S SATHYA | Issue Dated: October 5, 2016, New Delhi
Tags : The Rise and Fall of Nations | Ten Rules of Change in the Post-Crisis World | Morgan Stanley | Factories First |


The Rise and Fall of Nations

Author : Ruchir Sharma and Penguin Random House

Edition: Hardcover

ISBN: 9780241188514

Pages: 464

Price: Rs 799

Hit by a global financial crisis in 2008, the world continues to reel under its impact even today. Credit crunch, decline in manufacturing, dwindling exports and global job losses haunt us. Consequently, it has ended the trajectory of high growth of economies around the world. The burning question is how and when the current crisis will turn around.

More importantly, is how we can recognise nations which will fail and thrive when the actual turnaround takes place in a world marked by weak global economic recovery and mounting political unrest.

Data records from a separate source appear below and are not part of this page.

(* ===== verification/Ledger.v ===== *)
(** * The budget ledger

    [storage/budget_service.py]: reservations, usage commits and releases over
    the tables [budget_reservations] and [budget_ledger_entries], with the
    reservation checks of [storage/action_validator.py]. Each operation is one
    transaction: it returns the tables it commits, or the exception that rolls
    them back. *)
From S2P Require Import Prelude Records CanonicalJson Store Work Actions Budget Runtime.
From S2P Require Import Registry Hierarchy.

(** [UNIT_FIELDS] *)
Definition UNIT_FIELDS : list (BudgetUnits -> Z) :=
  [u_elapsed_ms; u_work_count; u_llm_call_count; u_retry_count; u_cost_minor_units].

(** [sum] and [max(..., default=0)] over the ledger *)
Definition max_sequence (entries : list BudgetLedgerEntry) : Z :=
  foldr (fun e n => Z.max (e_sequence e) n) 0 entries.

(** [LLM_ACTIONS] as [validate_operation] and [check_reservation] spell them. *)
Definition llm_actions : list ActionType :=
  [CALL_LLM; CALL_TECHNICAL_GATE; CALL_RULE_SCOPE_GATE; CREATE_REPORT_DRAFT].

Definition call_actions : list ActionType :=
  [RUN_TOOL; CALL_LLM; FETCH_POLICY; RUN_SANDBOX; READ_CODE; CALL_TECHNICAL_GATE;
   CALL_RULE_SCOPE_GATE; CREATE_REPORT_DRAFT].

Section ledger.
Context `{Codec} `{TrustedEvidence}.

Definition reserved_rows (db : Db) (analysis_id : string) : list BudgetReservation :=
  map rr_payload
    (filter (fun row => rr_analysis_id row = analysis_id /\ rr_status row = R_RESERVED)
       (budget_reservations db)).

Definition ledger_entries (db : Db) (analysis_id : string) : list BudgetLedgerEntry :=
  map lr_payload (filter (fun row => lr_analysis_id row = analysis_id)
                    (budget_ledger_entries db)).

(** [BudgetService.available] *)
Definition available (db : Db) (scope : BudgetScopeRef) (analysis_id : string)
  (exclude_reservation : option string) : result BudgetRemaining :=
  let! profile := execution db scope analysis_id in
  let reservations := reserved_rows db analysis_id in
  let entries := ledger_entries db analysis_id in
  let used :=
    map r_requested_units
      (filter (fun r => Some (r_reservation_id r) <> exclude_reservation) reservations)
    ++ map e_actual_units entries in
  let remaining f limit := Z.max 0 (limit - sum_of f used) in
  validate_remaining
    (mkRemaining scope (max_sequence entries)
       (mkUnits (remaining u_elapsed_ms (max_analysis_elapsed_ms profile))
                (remaining u_work_count (max_total_work profile))
                (remaining u_llm_call_count (max_total_llm_calls profile))
                (remaining u_retry_count (max_total_retries profile))
                (remaining u_cost_minor_units (max_total_cost_minor_units profile))
                (ep_currency profile))
       (Z.of_nat (length reservations))).

(** Whether some requested unit is above what remains. *)
Definition exceeds (requested remaining : BudgetUnits) : bool :=
  existsb (fun f => f remaining <? f requested) UNIT_FIELDS.

(** The items already admitted for the reservation's work. *)
Definition admitted_step (db : Db) (work : WorkExecutionState) (n : Z) (row : ReservationRow)
  : result Z :=
  let! prior := resolve_db db (r_work_ref (rr_payload row)) true in
  match prior with
  | RecWork w =>
      if eqb (w_work_id w) (w_work_id work) then
        match rr_item_count row with
        | None => Err (ValueError "BLOCKED waiting_for=BUDGET: item history unproven")
        | Some k => Ok (n + k)
        end
      else Ok n
  | _ => Ok n
  end.

(** The earlier reservations of the work for one of [kinds]. *)
Definition operation_step (db : Db) (reservation : BudgetReservation)
  (work : WorkExecutionState) (kinds : list ActionType) (n : Z) (row : ReservationRow)
  : result Z :=
  let other := rr_payload row in
  if eqb (r_reservation_id other) (r_reservation_id reservation) then Ok n
  else
    let! other_work := resolve_db db (r_work_ref other) true in
    let! other_action := resolve_db db (r_action_ref other) false in
    Ok (match other_work with
        | RecWork w =>
            if eqb (w_work_id w) (w_work_id work) && action_type_in other_action kinds
            then n + 1 else n
        | _ => n
        end).

(** The ceiling on the work's operations of the action's kind, and the kinds
    it counts. *)
Definition ceiling_of (limit : WorkBudgetLimit) (action : ActionRequest)
  : option Z * list ActionType :=
  if eqb (q_action_type action) START_ATTEMPT then (l_max_attempts limit, [START_ATTEMPT])
  else if mem (q_action_type action) call_actions
       then (l_max_calls_per_work limit, call_actions)
       else (None, []).

Definition repaired_ceiling (run : AnalysisRunState) (work : WorkExecutionState)
  (action : ActionRequest) (cause : option string) (trigger : option AttemptTrigger)
  (ceiling : option Z) : option Z :=
  match ceiling with
  | None => None
  | Some c =>
      if eqb (q_action_type action) START_ATTEMPT then
        Some (if allows_local_manual_repair_attempt (s_purpose run) (q_action_type action)
                   (q_reason action) (w_status work) cause None
              then c + LOCAL_MANUAL_REPAIR_ATTEMPTS else c)
      else Some (c + local_manual_repair_call_allowance (s_purpose run) (q_action_type action)
                       (w_status work) cause trigger)
  end.

(** The part of [validate_operation] for work under a binding: item
    admission, operation ceiling and timeout. *)
Definition validate_work_limit (db : Db) (reservation : BudgetReservation)
  (work : WorkExecutionState) (action : ActionRequest) (scope : BudgetProfileBinding)
  : result unit :=
  let! profile := resolve_db db (b_work_budget_profile_ref scope) false in
  match profile with
  | RecWorkProfile profile =>
      let (kind, role) := operation (w_work_type work) action in
      let! limit := select_work_limit profile (w_work_type work) kind role in
      match l_max_items_per_work limit, item_count action work with
      | Some max_items, Some count_items =>
          raise_if count_items <? 0
            with "BLOCKED waiting_for=BUDGET: trusted item admission unavailable" ;;
          raise_if max_items <? count_items with "BUDGET_EXCEEDED: work items" ;;
          let live := live_reservations db (rm_analysis_id (w_meta work)) in
          let! admitted := fold_result (admitted_step db work) count_items
              (filter (fun row => rr_reservation_id row <> r_reservation_id reservation) live) in
          raise_if max_items <? admitted with "BUDGET_EXCEEDED: cumulative work items" ;;
          let (ceiling, kinds) := ceiling_of limit action in
          let! cause := transition_cause db work in
          let! run := get_run db (rm_analysis_id (w_meta work)) in
          let ceiling := repaired_ceiling run work action cause (attempt_trigger db work)
                           ceiling in
          do! (if nonempty kinds then
                 match ceiling with
                 | None => Err (ValueError "BUDGET unavailable: operation limit is unspecified")
                 | Some ceiling =>
                     let! count := fold_result (operation_step db reservation work kinds) 0 live in
                     raise_if ceiling <=? count with "BUDGET_EXCEEDED: work operation limit" ;;
                     Ok tt
                 end
               else Ok tt) ;;
          raise_if match l_timeout_ms limit with
                   | Some t => t <? u_elapsed_ms (r_requested_units reservation)
                   | None => false
                   end
            with "BUDGET_EXCEEDED: work timeout" ;;
          Ok tt
      | _, _ => Err (ValueError "BLOCKED waiting_for=BUDGET: trusted item admission unavailable")
      end
  | _ => Err AssertionError
  end.

(** The units an external action must have left and must request. *)
Definition applicable_units (action : ActionRequest) : list (BudgetUnits -> Z) :=
  [u_elapsed_ms; u_cost_minor_units]
  ++ if mem (q_action_type action) llm_actions then [u_llm_call_count] else [].

Definition exhausted (units : BudgetUnits) (fields : list (BudgetUnits -> Z)) : bool :=
  existsb (fun f => f units <=? 0) fields.

(** [BudgetService.validate_operation] *)
Definition validate_operation (db : Db) (reservation : BudgetReservation)
  (work : WorkExecutionState) (action : ActionRequest) : result unit :=
  let analysis_id := rm_analysis_id (w_meta work) in
  let binding_ref := r_budget_binding_ref reservation in
  let requested := r_requested_units reservation in
  let! remaining := available db binding_ref analysis_id (Some (r_reservation_id reservation)) in
  raise_if exceeds requested (m_available_units remaining)
    with "BUDGET_EXCEEDED: requested capacity no longer fits" ;;
  raise_if mem (q_action_type action) [REGISTER_WORK; START_ATTEMPT]
           && exhausted (m_available_units remaining)
                [u_elapsed_ms; u_cost_minor_units; u_llm_call_count; u_work_count]
    with "BUDGET_EXCEEDED: executable capacity exhausted" ;;
  let! scope := resolve_db db binding_ref false in
  do! match scope with
      | RecBinding b =>
          do! validate_binding db b ;; check_hierarchy db reservation work action b
      | _ => Ok tt
      end ;;
  do! (if mem (q_action_type action) EXTERNAL_ACTIONS then
         let! profile := execution db binding_ref analysis_id in
         let! remaining := available db binding_ref analysis_id
                             (Some (r_reservation_id reservation)) in
         raise_if exhausted (m_available_units remaining) (applicable_units action)
           with "BUDGET_EXCEEDED: execution capacity exhausted" ;;
         raise_if negb (pricing profile) || exhausted requested (applicable_units action)
           with "BLOCKED waiting_for=BUDGET: positive execution/pricing proof required" ;;
         Ok tt
       else Ok tt) ;;
  if eqb (w_work_type work) WORKSPACE_PREP then
    match scope with
    | RecBinding _ => Err (ValueError "BUDGET bootstrap requires run execution profile")
    | _ => Ok tt
    end
  else
    match scope with
    | RecBinding b => validate_work_limit db reservation work action b
    | _ => Err (ValueError "BUDGET requires full ACTIVE binding")
    end.

Definition find_reservation (db : Db) (id : string) : option ReservationRow :=
  find (fun row => eqb (rr_reservation_id row) id) (budget_reservations db).

(** [insert(budget_reservations)] under its unique [action_id]. *)
Definition insert_reservation (db : Db) (row : ReservationRow) : result Db :=
  if mem (rr_reservation_id row) (map rr_reservation_id (budget_reservations db))
     || mem (rr_action_id row) (map rr_action_id (budget_reservations db))
  then Err IntegrityError
  else Ok (set_reservations db (budget_reservations db ++ [row])).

This is what Ruchir Sharma, who has been travelling the world for more than a quarter of a century now, attempts to answer in his latest book, The Rise and Fall of Nations: Ten Rules of Change in the Post-Crisis World. He virtually takes readers on a global tour to identify the likely winners and losers in the near future.

Free from any mathematical models, the book is a pioneering field guide to understand the financial crisis that has come to dominate the global economy. Sharma, head of Emerging Markets and Chief Global Strategist at Morgan Stanley Investment Company,  has used interviews, impressions, storylines, facts and data gathered by him to identify the ten rules for spotting the rise and fall of nations in real time.

Each of the ten chapters in the book identifies a principle on which foundations will be built by nations that will dominate their success and failure on the global stage.

The first rule is to study demography. Explored by economists since the times of Adam Smith and Malthus, Sharma has pointed out various aspects of demographics that can make a huge difference to a country’s economic growth.

The second rule is to understand whether heads of governments are willing to continually reform to face the emerging situations. Sharma who has travelled and met many heads of governments, finance ministers and governors of central banks writes it is important to ask if the nation is ready to back a reformer. Venezuela, Turkey and Argentina embraced populism while the US, Britain and China turned to real reformers — Regan, Thatcher and Deng. Reforms, political will and popular support are keys to growth.

The third rule is to do with the popular theme — is inequality threatening growth? The author explores this rule by measuring the wealth of billionaires in relation to a country’s GDP.  Next, he turns his attention to how nations spend lavishly on subsidies or running loss-making hotels and airlines. Having grown up in an India where socialists’ influence still lingers, Sharma warns that the economy will be poorer in the longer run.

For a country to be launched into an orbit of higher growth, Sharma mandates it needs to open up its door on three counts; to trade with its neighbours, the wider world as well as its own provinces and second cities. “Poland is perhaps the leading example of a European nation firing on all three fronts”, Sharma observes, and adds that in Asia the leader is China.

In the chapter titled, ‘Factories First’, he discusses the role of investment in spurring growth. He further identifies that the best investment binges are those that go towards manufacturing, technology, and infrastructure, including roads, power grids and water systems. And investment in the property sector is a case of bad binge.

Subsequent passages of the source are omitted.